Russell: Danke, ich hoffe sie gefällt dir!

7 Kommentare zu “Hooked On Tour: Video Games Live – Interview & Eindrücke

  1. Sehr gutes Video. Robin ist echt gut im interviewen. Die Kamera und Tonqualität war auch sehr gut.
    Die Übersetzung ist auch gut, aber es wäre vielleicht effektiver, wenn die Übersetzung ein Untertitel wäre.
    Das ist wahrscheinlich aber zu viel arbeit.
    Wer von euch hat sich die Arbeit gemacht alles zu übersetzen?
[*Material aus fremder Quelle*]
(** ** Physical addresses *)

Module PAddress.
(** src/pando-drv/api/DrvAPIAddressMap.hpp:266-266 [TypeHandle] *)
Definition TypeHandle : bitrange := Bits 63 58.
(** src/pando-drv/api/DrvAPIAddressMap.hpp:271-271 [PXNHandle] *)
Definition PXNHandle : bitrange := Bits 57 44.
(** src/pando-drv/api/DrvAPIAddressMap.hpp:272-272 [PodHandle] *)
Definition PodHandle : bitrange := Bits 39 34.
(** src/pando-drv/api/DrvAPIAddressMap.hpp:273-273 [CoreYHandle] *)
Definition CoreYHandle : bitrange := Bits 30 28.
(** src/pando-drv/api/DrvAPIAddressMap.hpp:274-274 [CoreXHandle] *)
Definition CoreXHandle : bitrange := Bits 24 22.
(** src/pando-drv/api/DrvAPIAddressMap.hpp:275-275 [L1OffsetHandle] *)
Definition L1OffsetHandle : bitrange := Bits 16 0.
(** src/pando-drv/api/DrvAPIAddressMap.hpp:276-276 [L2OffsetHandle] *)
Definition L2OffsetHandle : bitrange := Bits 24 0.
(** src/pando-drv/api/DrvAPIAddressMap.hpp:277-277 [DRAMOffsetHandle] *)
Definition DRAMOffsetHandle : bitrange := Bits 43 0.
(** src/pando-drv/api/DrvAPIAddressMap.hpp:278-278 [CtrlIsCoreHandle] *)
Definition CtrlIsCoreHandle : bitrange := Bits 18 18.
(** src/pando-drv/api/DrvAPIAddressMap.hpp:279-279 [CtrlOffsetHandle] *)
Definition CtrlOffsetHandle : bitrange := Bits 17 0.
(** src/pando-drv/api/DrvAPIAddressMap.hpp:267-267 [TYPE_L1SP] *)
Definition TYPE_L1SP : Z := 0.
(** src/pando-drv/api/DrvAPIAddressMap.hpp:268-268 [TYPE_L2SP] *)
Definition TYPE_L2SP : Z := 1.
(** src/pando-drv/api/DrvAPIAddressMap.hpp:269-269 [TYPE_DRAM] *)
Definition TYPE_DRAM : Z := 4.
(** src/pando-drv/api/DrvAPIAddressMap.hpp:270-270 [TYPE_CTRL] *)
Definition TYPE_CTRL : Z := 8.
  2. Super Arbeit Leute. Die Ausschnitte vom Konzert haben mir direkt wieder Gänsehaut gegeben, auch wenn es live natürlich viel beeindruckender war.
    Man hat es beim Konzert schon gemerkt und durch das Interview wurde es noch deutlicher. Der Russell ist ein sympatischer, netter Typ, der echt liebt was er macht.
    Danke auch für die zusätzliche Arbeit des Übersetzens, was nicht selbstverständlich ist.
    Dickes Lob von mir. Macht weiter so!

  3. Wer auch immer von euch beiden das übersetzt hat, danke dafür! Und ein bisschen Mitleid, ich stelle mir das nicht gerade besonders spannend vor.